(* ===== verification/Prelude.v ===== *)
(** * Capsid: a verification library for the capsid runtime and host

    Capsid runs untrusted JavaScript Fetch handlers in worker processes. A Host
    process owns listeners, routes, worker pools and policy; each worker talks
    to it over a byte stream of length-prefixed FetchRPC frames. The Host keeps
    one active.json per App, which decides after a restart what is served, and
    a set of controllers that decide how failures, deploys and capacity are
    handled. This library models the parts whose logic is in the repository's
    own code (src/, src/host/) and the JSON parser it vendors
    (vendor/jansson/), translated function by function, and proves what makes
    them correct.

    ** Files

    - [Prelude] (this file): bytes, machine integers, list slices indexed by Z,
      the tactics and hint databases of the library.
    - [Wire]: the little-endian integer codecs and the frame tables of
      src/protocol.cc (types, flags, sizes).
    - [Protocol]: src/protocol.cc and .h; the frame encoders, the incremental
      parser ([Parser_append], [Parser_next]) with its buffer, read offset and
      sticky error. Theorems: every valid frame sequence, cut into arbitrary
      chunks, is parsed back; everything the parser delivers was a valid frame
      at that place of the stream; the buffer is bounded; errors are final; the
      two encoders write the same exact bytes.
    - [OutboundBuffer]: src/outbound_buffer.h and the output gate of
      src/worker_runtime.cc. write(2) is the class [Writer] with its contract.
      Theorems: what was written plus what is pending is what was accepted;
      bounds; draining; and, with [Protocol], that the Host parses exactly the
      frames the worker queued.
    - [CapacityLedger]: src/host/worker_capacity_ledger.cc. Theorems: totals
      are the sums of the entries, with 64-bit wrap-around; the worker ceiling
      under serialised deploys; and a run in which it is exceeded.
    - [Jansson]: vendor/jansson (stream, UTF-8, lexer, parser) up to
      [json_loadb]. strtod is the class [Strtod]. Theorems: it always returns,
      accepts only well-formed values, and exactly which characters survive its
      push-back; flat objects of plain strings are parsed to themselves.
    - [ActiveState]: src/host/active_state.cc. The file-system interface of the
      source is the class [ActiveStateFilesystem]; [CrashModel] adds what a
      crash can leave, with the laws of POSIX directories, and [disk] is an
      instance. Theorems: the strict parser accepts exactly the texts of valid
      documents; canonical round trip; persisting is crash-atomic; recovery
      after a crash anywhere gives the old or the new document.
    - [ServiceLifecycle]: src/host/service_lifecycle.cc, every decision and
      transition, and the relation [step] that composes them with persistence,
      crashes and restarts. Theorems: memory and disk agree, restarts continue
      the service, a stopped service stays stopped, deploy plans are exact.
    - [WorkerRecovery]: src/host/worker_recovery.cc. Theorems: the bounded
      event window decides the crash budget exactly, backoff in closed form and
      without overflow, retries, and the startup permit queue with bounded
      waiting.
    - [RoutingSnapshot]: src/host/routing_snapshot.cc and the routing step of
      src/host/managed_listener.cc. Theorems: what a snapshot serves and
      retires, and the effect of reading a name after moving it.
    - [WsCodec]: src/host/ws_codec.cc; SHA-1, base64, the handshake keys, the
      frame encoder and the incremental parser. Theorems: frames survive
      chunking, what the parser delivers was a legal frame of the stream, and
      the accept key is the base64 of the SHA-1 of key and GUID.
    - [ReadyProof]: the READY payload of src/ipc_validation.cc and its check in
      src/host/binding_compile.cc. Theorem: the host accepts a payload exactly
      when it is the encoding of the proof it expects.
    - [WorkerExecutor]: src/host/worker_executor.cc and worker_event_source.cc;
      the bridge between an owner thread and the thread that owns a Worker.
      [System] is the shared state with the worker thread's position, [Label] a
      call of the owner or a step of the thread, [run] an interleaving. The
      Runtime's answers are the environment of a step. Theorems, for every
      interleaving: one destroy and one exit event per Worker, the in-flight
      counter, silence after a request's terminal event, no lost wake-up; and a
      run in which a request's end overtakes its last chunk.
    - [GenerationPool]: src/host/generation_pool.cc over [WorkerExecutor] and
      [WorkerRecovery]; slots, replacement threads, the pump and its condition
      variable, interleaved by [pool_run]. Theorems: the drain ends exactly
      when every worker has exited and no replacement is on its way, and reports
      once; the pump loses no wake-up; the scheduler picks the least loaded
      worker; and the two ways a pool loses a worker for good.
    - [EgressPolicy]: src/egress_policy.cc; compilation of the rules, host and
      address decisions. inet_pton is the class [InetPton]. Theorems: what is
      decided about every numeric host and every host name, with a CIDR block
      and the protected ranges as numeric intervals.
    - [CapabilityPolicy]: the first half of src/capability_policy.cc; module
      visibility and resource permissions. Theorems: what compilation
      establishes ([policy_wf]), and that a path is granted exactly when the
      components it resolves to lie in an allowed and in no denied scope.
    - [BindingPolicy]: the second half; the table of binding policies, network
      targets, SHA-256 and the digest of the sandbox profiles. Theorems: a
      binding is granted what its own descriptor lists, and the digest depends
      on the set of profiles only.
    - [AuditRecords]: src/audit.cc and [emit_audit] of src/worker_runtime.cc. Theorems:
      an accepted record is decoded to itself, and no second holds more than
      128 records.
    - [RuntimeGates]: the checks src/worker_runtime.cc makes before network,
      file, stream, environment and module operations, over the policies above.
      Theorems: the network gate and the permission query agree and follow every
      governing policy; a binding passes its gates exactly for what its
      descriptor lists.
    - [IpcValidation]: src/ipc_validation.cc; what a starting worker accepts:
      HELLO, the binding descriptor and its grammars, the startup state machine,
      and the head of a request. Theorems: the accepted binding descriptors and
      request heads are exactly the encodings of the well-formed ones, and the
      startup state keeps its limits whatever frames arrive.
    - [HostClient]: the calls of src/client.cc on a running worker (loading,
      requests, bodies, credit, cancel, flush, events) and the decoder of
      src/response_headers.cc. [Contract] is what an embedder is promised about
      the order of frames and events. Theorems: every run of calls refines it,
      flow control, the timeouts, the bound on canceled ids, and that an event
      call returns.
    - [HostSpawn]: [capsid_worker_spawn] and [capsid_worker_destroy] of
      src/client.cc on Linux: validation, HELLO, the process, its descriptors
      and its cgroup (class [CgroupKernel] with laws). Theorems: what a spawn
      leaves behind, and that a cgroup is configured as a whole or not at all.
    - [HostStartup]: no code; the Host's and the worker's half of the startup
      composed through the wire. Theorems: what the Host validated and loaded
      is what the worker starts with, and the head of a request arrives.
    - [RequestNormalization]: src/host/request_normalization.cc; what a public
      request becomes before a worker sees it, and the WebSocket gate. Theorems:
      a normalized target names nothing outside its App, the fields that reach
      the worker are exactly the end-to-end ones, authorities, and that a
      request's Host does not route in the other modes.
    - [ListenerCors]: src/host/listener_cors.cc. Boost.Beast's fields are the
      class [BeastFields] with its laws. Theorems: which preflights are granted,
      and that a response grants an origin only by the listener's policy.
    - [ResponseStream]: the machine of one request in
      src/host/single_worker_server.cc (heads, bodies, write completions, credit)
      with credit_limits.h and response_body_batch.h. A handler returns a
      [Turn]: the request after it, its effects and what becomes of it.
      Theorems: what is on the stream agrees with what the worker sent, credit
      is conserved, a worker is not starved of it, and the response fields.
    - [WorkerServer]: the io thread of src/host/single_worker_server.cc around
      it: sessions, admission, the queue, timers, disconnect probes, worker
      events, drain and stop. [Impl] is its state with the operations pending on
      the streams, [ServerLabel] what completes or fires next.
    - [ServerInvariants], [ServerSteps]: no code; the mode of every session and
      that every handler keeps it. Theorem: the responses on a connection never
      interleave, and no handler uses a response that is not there.
    - [ServerAdmission]: no code. Theorem: the bounds of the table, the queue
      and the streaming permits, and that no request waits while a slot is free.
    - [BindingRpc]: src/binding_rpc.cc; the structured clone that carries binding
      calls between the App's and the binding's engine. QuickJS is the class
      [QuickJS] of its operations on values, with their laws.
    - [BindingRoundtrip]: no code. Theorems: a clone succeeds exactly on the
      acyclic plain data within the limits and gives that data, and a neutral
      value put into an engine and cloned again is itself; and what a NUL in a
      text does to both.
    - [PolicyCompiler]: src/host/policy_compiler.cc; the request of an App
      against the policy of the Host, the effective configuration with its
      document and digests, and the descriptors of the worker. Theorems: the
      outcome does not depend on the order of the request, and the documents
      carry no value of a variable.
    - [PolicyConfinement]: no code; the compiler composed with the policies the
      worker enforces. Theorem: the worker grants exactly what the App asked
      for, and nothing that the Host does not allow.

    ** Conventions

    A [uint8_t] buffer, [std::string] and [std::string_view] are lists of
    [Byte.byte]; null is [None]. Integers are Z; unsigned arithmetic is written
    with [u16], [u32] and [u64] where the source can wrap. A function that
    mutates its object returns the new record. Result structs with an ok flag
    are kept where callers can see an inconsistent one, and are sums otherwise.
    Enum constructors carry a prefix where the C++ scope distinguished them.
    Operations under a mutex are atomic transitions. Error texts are kept.

    ** Fuel

    The loops that are not structural take fuel. [Jansson.json_loadb] uses
    twice the input length plus three, and [json_loadb_total] shows it is
    enough for every input. [OutboundBuffer.flush] uses the pending length plus
    one; each successful write consumes a byte. [WorkerRecovery.backoff_loop]
    uses 64 rounds; the base at least doubles and the cap is below 2^63, and
    its closed form is proved. [WsCodec.update_loop] takes one more than the
    input length, [WsCodec.pad_loop] and [BindingPolicy.zero_fill] 64 rounds, of
    which at most 63 are used. [AuditRecords.decimal] writes up to 20 digits, enough
    for 64 bits. [HostClient.chunk_loop] takes the number of frames the source
    computes; [HostClient.next_event_loop] takes fuel as an argument, and
    [next_event_returns] shows how much is enough. [flush_loop] and [read_more]
    are structural in the kernel's answers. [WorkerServer.pump_loop] and
    [expire_loop] take the length of the queue, of which each round removes an
    entry; [next_free] takes the number of requests, one less than the
    candidates it may look at ([next_free_fresh]); [complete_drain_at] takes 1,
    since a second completion finds the server shutting down.
    [BindingRpc.clone_value] takes one level more than the depth limit and
    [clone_elements] one round more than the node limit: either is refused by
    its limit before it runs out, and [clone_exact] covers every value within
    them.

    ** Not modelled

    Sockets, processes and threads (worker_supervisor, the start and stop of
    the servers, most of worker_runtime.cc and managed_listener.cc), the
    sandbox, dynamic loading, cryptographic signatures, metrics and logs: they
    are I/O around the parts above. The documents of the Host (config.cc,
    host_config_model.cc, local_capsid_policy.cc, binding_compile.cc) are not
    modelled either: [PolicyCompiler] starts from the parsed request and policy.
    Nor are the POSIX adapter of the active-state file system and the deploy
    transaction in managed_host.cc, and the admin interface. *)
From Stdlib Require Import ZArith Lia Strings.Byte.
From stdpp Require Export prelude gmap strings list.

────────────────────────────────────────

For this exercise, return every line from the data that holds the string "owns".

SOLUTION TO THE PROBLEM
    process owns listeners, routes, worker pools and policy; each worker talks
      the bridge between an owner thread and the thread that owns a Worker.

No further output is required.